New hospitality station will be a welcome
relief for weary travelers in the North Delta
Delma Furniss Hospitality Station opens in Lula
by CHIP MABRY
DBJ Contributing Writer
With the opening of the new hospitality station in Lula, Delma Furniss’ long struggle is finished. The retired Mississippi legislator was even honored by having the structure at the intersection of U.S. 49 and U.S. 61 named for him.
The Senator Delma Furniss Hospitality Station opened October 18 and held its grand opening October 24.
“I am proud of it,” said Furniss, a Rena Lara resident who spent a total of 20 years in the Mississippi Legislature. “It’s a real honor but, at the same time, a humbling experience.”
Humbling, Furniss said, because he first sought funding for what would become the state’s 12th visitor center in 1988. It was turned down in the state assembly.
“I kept introducing it every year and finally got my money in 1999,” Furniss recalled. “Then we ran into all kinds of problems.”
Furniss, who spent nine years as a state representative and the last 11 of his two-decade political career as a state senator, was by this time accustomed to delays and postponements.
The discovery of Native American artifacts on the center’s property ended up precipitating a two-year series of archeological surveys at the site. Furniss calls it a silver-lined cloud because some of the thousands of pottery and stone-tool fragments unearthed will constitute a display at the center.
The 4.712-square-foot facility is the first in the state to be designated a hospitality station instead of a “Welcome Center,” said Furniss Station supervisor Lynda O’Neal. After a month of operation, O’Neal said traffic through the center is still slow.
O’Neal’s staff includes Latasha Metcalf and Lorna Dodd. The women open the station seven days a week, 8 a.m.-5 p.m., closing only Thanksgiving Day, Christmas Day, New Year’s Day and a half-day on Christmas Eve.
“We welcome people to Mississippi, give them travel assistance and maps, make reservations and route them where they want to go,” O’Neal explained, adding that the staff also hands out free soft drinks and coffee to travelers. “Our goal is to make them comfortable in Mississippi.”
And that mission is music to Kappi Allen’s ears. Allen is a one-woman show as manager for the Coahoma County Tourism Commission. She expects the hospitality station to provide a convenient starting point for people entering the county, especially from the Arkansas side of the nearby Mississippi River.
“It’s a great opportunity for people to stop and get information. The ladies there are well versed on aspects of the whole state,” said Allen.
Of course, Allen wants visitors to realize that Coahoma County can be a tourist destination of its own: “The Tourist Commission looks forward to having events out there.”

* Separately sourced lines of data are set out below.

Definition with_admin (salt : Z) (password : str) : Credentials :=
  match hash_password salt password with Some h => {[chars "admin" := h]} | None => ∅ end.
Definition credentials_new (salt : Z) : Credentials := with_admin salt (chars "admin").
Definition authenticate (users : Credentials) (username password : str) : bool :=
  match users !! username with Some stored => verify_password password stored | None => false end.
Definition add_user (users : Credentials) (salt : Z) (username password : str) : Credentials * bool :=
  match hash_password salt password with Some h => (<[username := h]> users, true) | None => (users, false) end.
Definition remove_user (users : Credentials) (username : str) : Credentials * bool :=
  (delete username users, bool_decide (is_Some (users !! username))).

(** [generate_password]: the hexadecimal digits of eighteen random bytes. *)
Definition generate_password (bytes : list Z) : str := bytes ≫= Literals.hex_byte.
End users.

(** ** Sessions *)

Record UserSession : Type := mkUserSession { us_id : Z; us_username : str; us_txn : option Z }.
Record SessionManager : Type := mkSessions { next_id : Z; sessions : gmap Z UserSession }.

Definition sessions_new : SessionManager := mkSessions 1 ∅.
Definition create_session (m : SessionManager) (username : str) : SessionManager * Z :=
  (mkSessions (wrap 64 (next_id m + 1)) (<[next_id m := mkUserSession (next_id m) username None]> (sessions m)), next_id m).
Definition get_session (m : SessionManager) (id : Z) : option UserSession := sessions m !! id.
Definition set_txn (m : SessionManager) (id : Z) (txn : option Z) : SessionManager :=
  mkSessions (next_id m) (alter (λ s, mkUserSession (us_id s) (us_username s) txn) id (sessions m)).
Definition remove_session (m : SessionManager) (id : Z) : SessionManager := mkSessions (next_id m) (delete id (sessions m)).

(** ** Messages *)

Inductive Request : Type :=
  | Authenticate (username password : str)
  | Query (sql : str) (txn_id : option Z)
  | Ping
  | Disconnect.

Section server.
Context {J Num E T : Type} `{!EqDecision Num} `{Unicode} `{FloatText} `{!KvTree T} `{!Passwords}.

Inductive Response : Type :=
  | AuthOk (session_id : Z)
  | AuthFail (reason : str)
  | ResultSet (columns : list str) (rows : list (list (Value J)))
  | RModified (count : Z)
  | ROk (message : str)
  | RError (code : Z) (message : str)
  | Pong.

(** [serde_json] at the two types. *)
Class MessageCodec : Type := {
  request_of : list Z → option Request;
  response_bytes : Response → list Z;
}.

(** What the connections ask of the query engine. *)
Class Service : Type := {
  sv_execute : Statement → option Z → E → option (qresult (ExecutionResult J) * E);
  sv_rollback : Z → E → option E;
}.

Context `{!MessageCodec} `{!Service} (show_error : QueryError → str) (parse_json : str → option (Stores.Json Num)) (show_json : Stores.Json Num → str).

(** The shared state: the engine, the other stores, the users and the sessions. *)
Record Shared : Type := mkShared { engine : E; kv : T; docs : Stores.DocEngine Num; users : Credentials; manager : SessionManager }.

Like Welcome Centers in other parts of the state, Allen and O’Neal plan to schedule musicians, artists and craftsmen at various times through the year. O’Neal said National Tourism Week in May will likely be a time when the Furniss Station puts its best foot forward and provides entertainment throughout the celebratory period.

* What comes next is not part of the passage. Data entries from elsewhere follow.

(** An engine without tables that restores the snapshot another one has saved has its
    tables, with the same schemas and exactly the same rows. *)
Theorem snapshot_restores now threshold secs (w : World J T) :
  (∀ table td, tables w !! table = Some td → ∃ m, kt_rep (index td) m) → (∀ s, snapshot_of now w = Some s → snapshot_fits s) →
  ∃ s m1 m2 y, create_snapshot now w (manager_new ∅ threshold secs Binary) = Some m1 ∧ load_latest m1 = Some (m2, Ok (Some s)) ∧
    restore_from_snapshot new_system (snapshot_tables s) = Some y ∧ same_rows w (world_of y).
Proof.
  intros Hrep Hfits. destruct (snapshot_total now w Hrep) as [s Hs]. pose proof (Hfits s Hs) as Hfit.
  destruct (snapshot_taken now w s Hs) as (Hlsn & Hnames & Htaken).
  destruct (restore_run_all (snapshot_tables s) new_system) as (y & Hy & Hh & Ho); [rw Hnames; apply hash_keys_nodup|intros t _; exact (lookup_empty _)|].
  unfold create_snapshot. rw Hs. cbn [mbind option_bind]. do 4 eexists. split_and!; [done| |exact Hy|].
  - unfold save, save_binary, save_as. cbn [format manager_new fst data_dir reset_write_count set_last_lsn]. rw delete_empty.
    unfold load_latest, reset_write_count, set_last_lsn. cbn [data_dir format write_threshold interval last_snapshot_lsn].
    destruct (latest_saved (header s) (serialize_snapshot s) 0 threshold secs (lsn (header s)) Hlsn) as [Hb Hj].
    unfold singletonM, map_singleton in Hb, Hj. rw Hb Hj. cbn [snd]. by rw snapshot_round_trip.
  - intros table. destruct (tables w !! table) as [td|] eqn:Htd.
    + assert (table ∈ ts_name <$> snapshot_tables s) as Hin by (rw Hnames; apply elem_of_hash_keys; by exists td).
      apply list_elem_of_fmap in Hin as (t & -> & Hin). destruct (Hh t Hin) as (td' & -> & Hs' & Hr').
      destruct (Htaken t Hin) as (td0 & Htd0 & _ & Hs0 & He). rw Htd in Htd0. injection Htd0 as <-. split; [congruence|].
      destruct (Hrep _ _ Htd) as [m Hm]. exists m. split; [done|]. rw (kt_scan_all_rep _ _ Hm) in He. injection He as He.
      destruct (sorted_pairs_map m) as [Hnd Hl]. rw -Hl -(TableFilesSpec.of_entries_list _ Hnd). by rw He.
    + rw Ho; [rw Hnames elem_of_hash_keys Htd; by intros [? ?]|]. cbn. by rw lookup_empty.
Qed.
End restoring.
(** * BotBro: a shallow embedding of [src/bot.py]

    The development follows the layout of the source file: conversation
    memory, the status-edit helper, the calculator, the web search, the
    cleaning roster and finally the message handler with its bounded
    tool-calling loop.  Definitions come first, theorems afterwards.

    Conventions.
    - Text is a [string]: the bytes of its UTF-8 encoding.  The parsers of
      the source only ever look for ASCII characters (digits, operators,
      the directive keywords, blanks), and substring tests, replacement and
      concatenation commute with UTF-8 encoding.  Python's Unicode-aware
      classes (white space, digits, case folding) are modelled on their
      ASCII part.
    - Python integers are [Z].  Floating point is an interface
      ([PyFloat]): the source delegates it to the platform.
    - Everything outside the process (language model, chat transport, web
      search, clock, job queue) is an oracle of the environment [Env],
      indexed by the number of external calls made so far. *)

From Stdlib Require Import ZArith Lia Bool List String Ascii Permutation Sorted DecimalString.
From stdpp Require Import gmap strings list.

Open Scope string_scope.
Open Scope list_scope.

(** ** Python string operations *)

Module PyStr.

Definition code (c : ascii) : N := N_of_ascii c.

Definition bytes (l : list nat) : string :=
  string_of_list_ascii (map ascii_of_nat l).
(** [history.slice(-k).some(h => (h.a === a.id && h.b === b.id) ||
    (h.a === b.id && h.b === a.id))] *)
Definition recentlyCompared (k : nat) (history : list Comparison.t)
    (x y : Entry) : bool :=
  existsb (λ h,
      (String.eqb (Comparison.a h) (Photo.id x.2)
         && String.eqb (Comparison.b h) (Photo.id y.2))
      || (String.eqb (Comparison.a h) (Photo.id y.2)
            && String.eqb (Comparison.b h) (Photo.id x.2)))
    (slice_last k history).

(** The inner loop over [j > i]: the first partner of [x] in [rest] that was
    not compared with it recently. *)
Fixpoint firstFreshPartner (history : list Comparison.t) (x : Entry)
    (rest : list Entry) : option (Entry * Entry) :=
  match rest with
  | [] => None
  | y :: rest' =>
      if negb (recentlyCompared 10 history x y) then Some (x, y)
      else firstFreshPartner history x rest'
  end.

(** The nested loops over [i < j] of the under-compared branch. *)
Fixpoint firstFreshPair (history : list Comparison.t) (shuffled : list Entry)
  : option (Entry * Entry) :=
  match shuffled with
  | [] => None
  | x :: rest =>
      match firstFreshPartner history x rest with
      | Some p => Some p
      | None => firstFreshPair history rest
      end
  end.

(** The loop of the classic Swiss fallback over the values [ks] of [i]:
    [idx = (i + startOffset) % (sortedByElo.length - 1)].  Both reads are in
    range, [idx] being below [length - 1]; the last branch is never taken. *)
Fixpoint swissScan (history : list Comparison.t) (sortedByElo : list Entry)
    (startOffset : nat) (ks : list nat) : option (Entry * Entry) :=
  match ks with
  | [] => None
  | i :: ks' =>
      let idx := ((i + startOffset) `mod` (length sortedByElo - 1))%nat in
      match sortedByElo !! idx, sortedByElo !! S idx with
      | Some x, Some y =>
          if negb (recentlyCompared 15 history x y) then Some (x, y)
          else swissScan history sortedByElo startOffset ks'
      | _, _ => swissScan history sortedByElo startOffset ks'
      end
  end.

(** [sortedByComparisons]: fewest comparisons first, then highest rating. *)
Definition sortedByComparisons (st : State) : list Entry :=
  js_sort (λ x y, cmpComparisons x.2 y.2) (entries (candidates st)).

(** [underCompared]: the candidates within one comparison of the minimum. *)
Definition underCompared (st : State) : list Entry :=
  let minComparisons :=
    orZero (head (sortedByComparisons st) ≫= λ x, Photo.comparisons x.2) in
  filter (λ x, orZero (Photo.comparisons x.2) ≤ minComparisons + 1)
    (sortedByComparisons st).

Amy Hornback, spokesman for the Mississippi Department of Transportation and Development, said MDOT built the station at a cost of $750,000; the entire project ran $1,677,000.
Hornback said the designation as a “Hospitality Station” came about because the Furniss Station is smaller than the usual Welcome Center on the state’s Interstate and major highways.

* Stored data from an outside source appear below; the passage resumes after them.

(** Every order of the entries is the order of some seed. *)
Lemma permute_complete {A} (l l' : list A) :
  l' ≡ₚ l → ∃ seed, permute seed l = l'.
Proof.
  revert l'. induction l as [|x xs IH]; intros l' Hp.
  - exists 0. symmetry. by apply Permutation_nil_r.
  - assert (Hx : x ∈ l') by (rewrite Hp; left).
    apply list_elem_of_split in Hx as (l1 & l2 & ->).
    symmetry in Hp. apply Permutation_cons_app_inv in Hp.
    destruct (IH (l1 ++ l2)) as [seed' Hs]; [by symmetry|].
    assert (Hlen : length l1 + length l2 = length xs).
    { rewrite <- length_app. by rewrite Hp. }
    exists (length l1 + seed' * S (length xs)). cbn [permute].
    rewrite Nat.Div0.mod_add, Nat.div_add by lia.
    rewrite Nat.mod_small, Nat.div_small by lia. cbn [Nat.add].
    rewrite Hs. unfold insert_at.
    by rewrite take_app_length, drop_app_length.
Qed.

Lemma range_map_Permutation {V} (seed : nat) (m : gmap string V) :
  range_map seed m ≡ₚ map_to_list m.
Proof. apply permute_Permutation. Qed.

Lemma range_map_NoDup_keys {V} (seed : nat) (m : gmap string V) :
  NoDup (range_map seed m).*1.
Proof.
  rewrite range_map_Permutation. apply NoDup_fst_map_to_list.
Qed.

Lemma range_map_to_map {V} (seed : nat) (m : gmap string V) :
  list_to_map (range_map seed m) = m.
Proof.
  rewrite <- (list_to_map_to_list m) at 2.
  apply list_to_map_proper; [apply range_map_NoDup_keys|apply range_map_Permutation].
Qed.

(** ** The two loops *)

Lemma encode_loop_fmap (entries : list (string * string)) (acc : list string) :
  encode_loop entries acc = acc ++ (txt_pair <$> entries).
Proof.
  revert acc. induction entries as [|kv es IH]; intros acc; simpl.
  - by rewrite app_nil_r.
  - unfold encode_loop in *. simpl. rewrite IH. by rewrite <- app_assoc.
Qed.

Lemma collect_ids_fmap {V} (entries : list (string * V)) (acc : list string) :
  foldl (fun ids e => ids ++ [e.1]) acc entries = acc ++ entries.*1.
Proof.
  revert acc. induction entries as [|e es IH]; intros acc; simpl.
  - by rewrite app_nil_r.
  - rewrite IH. by rewrite <- app_assoc.
Qed.

(** ** The decoder on what the encoder writes *)

Lemma split_first_eq_txt_pair (k v : string) :
  contains_eq k = false → split_first_eq (txt_pair (k, v)) = Some (k, v).
Proof.
  unfold txt_pair. simpl. induction k as [|c k IH]; simpl; intros Hk.
  - done.
  - destruct (Ascii.eqb c eq_sign); [done|]. by rewrite IH.
Qed.

Lemma mapM_split_txt_pairs (entries : list (string * string)) :
  Forall (fun kv => contains_eq kv.1 = false) entries →
  mapM split_first_eq (txt_pair <$> entries) = Some entries.
Proof.
  induction 1 as [|[k v] es Hk _ IH]; [done|].
  rewrite fmap_cons. cbn [mapM].
  rewrite split_first_eq_txt_pair by done. by rewrite IH.
Qed.

(** ** What each call computes *)

Section Equations.
Context (eng : Engine).

Lemma config_txt_eq (cfg : ConfigValue) (w : World) :
  config_txt eng cfg w =
    Returned (encode_config (range_seed eng (ranges w)) cfg) (after_config cfg w).
Proof.
  unfold config_txt, encode_config, after_config.
  by destruct (assert_string_map cfg).
Qed.

Lemma NewServiceDiscovery_eq (st : string) (w : World) :
  NewServiceDiscovery eng st w =
    match resolver_error eng with
    | Some err =>
        Exited {| trace := trace w ++ [EvNewResolverFailed err;
                                       EvFatal ("Failed to initialize resolver: " ++ err)%string];
                  live := live w; ranges := ranges w |}
    | None =>
        Returned {| resolver := length (trace w); services := ∅; serviceType := st |}
          {| trace := trace w ++ [EvNewResolver (length (trace w))];
             live := live w; ranges := ranges w |}
    end.
Proof.
  unfold NewServiceDiscovery, bind, zeroconf.NewResolver.
  destruct (resolver_error eng); simpl; [|done].
  unfold log_Fatalf. simpl. by rewrite <- app_assoc.
Qed.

“It looks exactly the same, only smaller,” said Hornback. The facility is maintained by MDOT but the Mississippi Development Authority’s Division of Tourism employs the staff.
Hornback said the daily traffic count on the two highways is 8,600. She adds there is “a lot of truck traffic” but the intersection is also a crossroads of leisure travelers motoring to and from Memphis as well as east and west.
For Furniss, his namesake station is the end of a quest. The 70-year-old Furniss doesn’t intend to let grass grow under his feet, though he admits his wife’s death last summer has stalled him.
“I’ve kind of been in limbo,” he said. He and Edith “Edie” Furniss were married 50 years, 7 months and 7 days, by his reckoning.
Furniss, who was a freight-train conductor on the Illinois Central for 35 years, plans to pursue some writing, probably even penning his memoirs.